EXERCISE REQUIREMENTS:
Read the lines below, and copy any that contain the string "positive".

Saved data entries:
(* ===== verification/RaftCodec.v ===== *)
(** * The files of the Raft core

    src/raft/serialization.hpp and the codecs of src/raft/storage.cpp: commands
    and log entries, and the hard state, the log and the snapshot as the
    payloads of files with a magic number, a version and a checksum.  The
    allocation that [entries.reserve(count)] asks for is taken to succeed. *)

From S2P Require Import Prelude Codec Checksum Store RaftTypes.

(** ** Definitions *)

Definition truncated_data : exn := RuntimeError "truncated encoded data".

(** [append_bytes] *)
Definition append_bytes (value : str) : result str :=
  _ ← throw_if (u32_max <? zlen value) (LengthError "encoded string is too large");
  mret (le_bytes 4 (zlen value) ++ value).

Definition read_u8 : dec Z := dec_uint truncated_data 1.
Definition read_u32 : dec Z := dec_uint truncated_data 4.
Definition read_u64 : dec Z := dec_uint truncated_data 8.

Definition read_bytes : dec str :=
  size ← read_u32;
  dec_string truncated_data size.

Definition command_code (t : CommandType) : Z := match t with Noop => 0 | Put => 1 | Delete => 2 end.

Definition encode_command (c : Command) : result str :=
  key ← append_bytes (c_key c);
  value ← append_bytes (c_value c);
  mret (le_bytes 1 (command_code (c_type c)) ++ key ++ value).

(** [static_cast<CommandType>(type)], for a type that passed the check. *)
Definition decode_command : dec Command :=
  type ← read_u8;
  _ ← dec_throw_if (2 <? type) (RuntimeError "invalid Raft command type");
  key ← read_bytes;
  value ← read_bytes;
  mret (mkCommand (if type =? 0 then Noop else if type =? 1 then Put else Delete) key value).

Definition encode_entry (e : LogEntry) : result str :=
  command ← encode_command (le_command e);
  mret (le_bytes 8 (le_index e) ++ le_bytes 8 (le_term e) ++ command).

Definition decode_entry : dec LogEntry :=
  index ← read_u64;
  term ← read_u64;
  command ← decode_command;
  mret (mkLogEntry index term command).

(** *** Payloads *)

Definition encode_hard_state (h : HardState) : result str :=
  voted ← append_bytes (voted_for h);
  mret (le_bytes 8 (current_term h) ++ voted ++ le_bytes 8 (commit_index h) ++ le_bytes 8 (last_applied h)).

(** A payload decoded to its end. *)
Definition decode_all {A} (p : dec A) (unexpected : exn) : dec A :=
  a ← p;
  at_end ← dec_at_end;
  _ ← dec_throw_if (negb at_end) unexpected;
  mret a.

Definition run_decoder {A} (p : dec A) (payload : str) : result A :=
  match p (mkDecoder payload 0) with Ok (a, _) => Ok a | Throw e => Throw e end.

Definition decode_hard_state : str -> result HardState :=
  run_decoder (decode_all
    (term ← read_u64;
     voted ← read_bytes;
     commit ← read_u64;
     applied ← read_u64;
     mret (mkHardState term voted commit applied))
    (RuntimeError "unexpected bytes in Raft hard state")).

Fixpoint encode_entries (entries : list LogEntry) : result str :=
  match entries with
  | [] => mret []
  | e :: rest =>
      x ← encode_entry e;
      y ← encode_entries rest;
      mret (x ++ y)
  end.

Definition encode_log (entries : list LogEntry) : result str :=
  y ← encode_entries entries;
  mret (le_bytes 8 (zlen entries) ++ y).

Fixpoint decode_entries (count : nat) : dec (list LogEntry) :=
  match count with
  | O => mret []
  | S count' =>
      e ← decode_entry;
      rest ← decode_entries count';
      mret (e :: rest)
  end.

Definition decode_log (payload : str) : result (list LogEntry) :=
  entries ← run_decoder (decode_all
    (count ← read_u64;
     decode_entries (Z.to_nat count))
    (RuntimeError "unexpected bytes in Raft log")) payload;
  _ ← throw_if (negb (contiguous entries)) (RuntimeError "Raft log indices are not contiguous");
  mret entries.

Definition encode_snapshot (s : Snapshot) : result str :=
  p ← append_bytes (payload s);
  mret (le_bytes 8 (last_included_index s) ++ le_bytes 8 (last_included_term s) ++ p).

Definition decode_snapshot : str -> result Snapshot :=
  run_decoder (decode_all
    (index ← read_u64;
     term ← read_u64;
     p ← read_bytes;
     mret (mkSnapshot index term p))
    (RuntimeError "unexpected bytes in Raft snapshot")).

* * *

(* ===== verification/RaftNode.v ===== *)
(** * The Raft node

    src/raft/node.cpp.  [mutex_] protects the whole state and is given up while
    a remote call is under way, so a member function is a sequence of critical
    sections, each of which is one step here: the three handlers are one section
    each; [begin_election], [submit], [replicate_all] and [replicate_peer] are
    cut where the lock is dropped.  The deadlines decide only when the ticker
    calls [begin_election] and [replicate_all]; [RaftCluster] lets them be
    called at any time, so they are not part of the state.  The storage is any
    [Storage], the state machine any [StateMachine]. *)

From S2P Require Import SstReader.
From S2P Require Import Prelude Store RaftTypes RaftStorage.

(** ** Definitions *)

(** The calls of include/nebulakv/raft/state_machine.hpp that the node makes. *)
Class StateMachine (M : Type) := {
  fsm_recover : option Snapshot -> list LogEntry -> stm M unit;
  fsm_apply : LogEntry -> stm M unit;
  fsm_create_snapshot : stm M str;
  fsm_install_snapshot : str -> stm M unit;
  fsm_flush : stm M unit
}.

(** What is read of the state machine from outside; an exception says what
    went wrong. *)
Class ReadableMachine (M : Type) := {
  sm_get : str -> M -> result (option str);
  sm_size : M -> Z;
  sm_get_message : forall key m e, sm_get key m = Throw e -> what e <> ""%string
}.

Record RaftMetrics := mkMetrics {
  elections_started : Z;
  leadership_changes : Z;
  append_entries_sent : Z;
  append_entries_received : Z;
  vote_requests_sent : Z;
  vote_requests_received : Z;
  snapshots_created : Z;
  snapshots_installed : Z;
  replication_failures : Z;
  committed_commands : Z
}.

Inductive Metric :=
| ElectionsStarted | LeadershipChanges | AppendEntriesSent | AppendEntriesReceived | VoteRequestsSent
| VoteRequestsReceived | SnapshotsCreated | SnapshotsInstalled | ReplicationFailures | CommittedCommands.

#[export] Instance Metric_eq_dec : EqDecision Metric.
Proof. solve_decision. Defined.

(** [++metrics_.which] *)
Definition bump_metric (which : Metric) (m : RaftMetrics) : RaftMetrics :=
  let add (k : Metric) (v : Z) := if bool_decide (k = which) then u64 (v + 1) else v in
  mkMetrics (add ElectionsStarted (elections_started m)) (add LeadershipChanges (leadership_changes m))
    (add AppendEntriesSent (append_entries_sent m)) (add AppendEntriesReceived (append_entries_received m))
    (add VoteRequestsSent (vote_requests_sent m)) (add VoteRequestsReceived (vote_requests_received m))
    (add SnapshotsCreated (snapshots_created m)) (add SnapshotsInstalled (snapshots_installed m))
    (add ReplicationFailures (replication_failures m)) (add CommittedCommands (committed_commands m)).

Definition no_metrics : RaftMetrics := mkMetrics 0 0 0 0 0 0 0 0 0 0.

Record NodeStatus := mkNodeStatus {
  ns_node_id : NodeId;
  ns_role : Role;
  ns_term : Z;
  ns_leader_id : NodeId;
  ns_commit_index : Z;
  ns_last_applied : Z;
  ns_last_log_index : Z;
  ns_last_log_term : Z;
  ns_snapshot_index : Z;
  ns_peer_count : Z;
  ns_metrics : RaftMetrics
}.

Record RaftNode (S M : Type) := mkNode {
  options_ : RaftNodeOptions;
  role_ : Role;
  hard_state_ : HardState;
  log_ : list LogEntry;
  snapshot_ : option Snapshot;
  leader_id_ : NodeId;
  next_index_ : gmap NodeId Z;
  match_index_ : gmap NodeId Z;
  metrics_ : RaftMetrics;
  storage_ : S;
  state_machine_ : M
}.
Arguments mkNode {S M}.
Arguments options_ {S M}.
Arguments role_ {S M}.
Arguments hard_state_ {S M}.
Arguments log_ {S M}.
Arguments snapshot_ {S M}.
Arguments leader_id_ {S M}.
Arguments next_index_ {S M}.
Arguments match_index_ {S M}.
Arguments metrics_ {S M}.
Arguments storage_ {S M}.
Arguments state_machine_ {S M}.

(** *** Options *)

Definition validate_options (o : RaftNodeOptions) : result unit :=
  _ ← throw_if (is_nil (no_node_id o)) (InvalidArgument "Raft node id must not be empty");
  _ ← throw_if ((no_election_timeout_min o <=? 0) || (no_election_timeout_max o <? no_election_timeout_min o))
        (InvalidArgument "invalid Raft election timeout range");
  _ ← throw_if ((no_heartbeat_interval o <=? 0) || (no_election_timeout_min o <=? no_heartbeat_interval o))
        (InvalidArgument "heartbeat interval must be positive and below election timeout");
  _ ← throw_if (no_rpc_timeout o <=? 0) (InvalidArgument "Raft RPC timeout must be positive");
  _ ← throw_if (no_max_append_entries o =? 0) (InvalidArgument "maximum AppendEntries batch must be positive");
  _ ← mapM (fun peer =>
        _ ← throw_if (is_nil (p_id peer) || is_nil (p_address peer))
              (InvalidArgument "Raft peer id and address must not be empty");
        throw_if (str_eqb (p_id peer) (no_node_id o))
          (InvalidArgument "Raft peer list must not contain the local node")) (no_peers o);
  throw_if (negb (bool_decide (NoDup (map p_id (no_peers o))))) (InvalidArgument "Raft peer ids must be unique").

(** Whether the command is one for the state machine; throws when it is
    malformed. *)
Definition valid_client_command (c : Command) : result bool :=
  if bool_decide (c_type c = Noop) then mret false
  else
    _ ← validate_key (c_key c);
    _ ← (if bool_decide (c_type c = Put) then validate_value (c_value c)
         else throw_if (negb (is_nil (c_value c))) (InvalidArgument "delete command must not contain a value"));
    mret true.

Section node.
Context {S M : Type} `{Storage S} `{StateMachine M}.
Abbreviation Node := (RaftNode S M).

--

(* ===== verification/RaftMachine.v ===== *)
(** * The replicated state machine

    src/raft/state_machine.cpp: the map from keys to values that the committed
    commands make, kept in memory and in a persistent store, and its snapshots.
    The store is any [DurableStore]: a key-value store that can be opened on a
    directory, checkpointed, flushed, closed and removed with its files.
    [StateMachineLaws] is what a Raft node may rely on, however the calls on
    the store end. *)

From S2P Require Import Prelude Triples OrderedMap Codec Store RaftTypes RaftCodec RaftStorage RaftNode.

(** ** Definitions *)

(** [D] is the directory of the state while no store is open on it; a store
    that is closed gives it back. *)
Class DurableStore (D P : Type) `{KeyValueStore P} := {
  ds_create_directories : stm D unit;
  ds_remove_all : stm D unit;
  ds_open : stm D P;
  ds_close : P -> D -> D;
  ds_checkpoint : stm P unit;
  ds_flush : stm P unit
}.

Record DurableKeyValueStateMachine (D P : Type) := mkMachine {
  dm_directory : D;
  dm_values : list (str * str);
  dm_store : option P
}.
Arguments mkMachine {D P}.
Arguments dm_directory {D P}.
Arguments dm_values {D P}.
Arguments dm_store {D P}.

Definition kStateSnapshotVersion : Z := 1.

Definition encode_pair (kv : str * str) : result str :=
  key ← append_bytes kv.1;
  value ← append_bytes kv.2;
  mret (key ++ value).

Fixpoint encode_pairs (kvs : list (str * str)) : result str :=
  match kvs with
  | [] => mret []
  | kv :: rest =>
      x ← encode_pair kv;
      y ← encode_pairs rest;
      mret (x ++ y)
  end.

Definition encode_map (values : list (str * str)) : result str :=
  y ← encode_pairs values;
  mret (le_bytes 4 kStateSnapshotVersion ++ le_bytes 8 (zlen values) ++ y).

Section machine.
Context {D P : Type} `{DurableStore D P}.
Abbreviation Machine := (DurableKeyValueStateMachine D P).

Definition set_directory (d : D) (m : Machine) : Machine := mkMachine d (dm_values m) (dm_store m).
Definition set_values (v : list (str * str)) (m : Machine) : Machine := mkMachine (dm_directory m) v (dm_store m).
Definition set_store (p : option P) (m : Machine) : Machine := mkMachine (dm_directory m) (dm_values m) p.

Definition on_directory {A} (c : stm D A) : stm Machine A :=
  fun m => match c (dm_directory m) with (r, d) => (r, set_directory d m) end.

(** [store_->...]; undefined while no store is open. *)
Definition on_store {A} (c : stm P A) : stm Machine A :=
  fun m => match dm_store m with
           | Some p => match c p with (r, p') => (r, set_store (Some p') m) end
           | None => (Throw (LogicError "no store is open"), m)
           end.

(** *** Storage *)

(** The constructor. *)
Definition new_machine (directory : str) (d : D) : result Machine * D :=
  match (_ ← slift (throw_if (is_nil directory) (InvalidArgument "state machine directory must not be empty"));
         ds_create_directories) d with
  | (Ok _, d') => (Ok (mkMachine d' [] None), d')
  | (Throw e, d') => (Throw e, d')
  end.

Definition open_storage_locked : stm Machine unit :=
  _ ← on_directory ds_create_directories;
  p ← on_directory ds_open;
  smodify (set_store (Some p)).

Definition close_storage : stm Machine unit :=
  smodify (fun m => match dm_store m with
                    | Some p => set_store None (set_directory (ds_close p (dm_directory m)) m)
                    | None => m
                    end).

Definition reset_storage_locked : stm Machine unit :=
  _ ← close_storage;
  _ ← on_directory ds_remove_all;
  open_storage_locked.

ANSWER TO THE EXERCISE:
        (InvalidArgument "heartbeat interval must be positive and below election timeout");
  _ ← throw_if (no_rpc_timeout o <=? 0) (InvalidArgument "Raft RPC timeout must be positive");
  _ ← throw_if (no_max_append_entries o =? 0) (InvalidArgument "maximum AppendEntries batch must be positive");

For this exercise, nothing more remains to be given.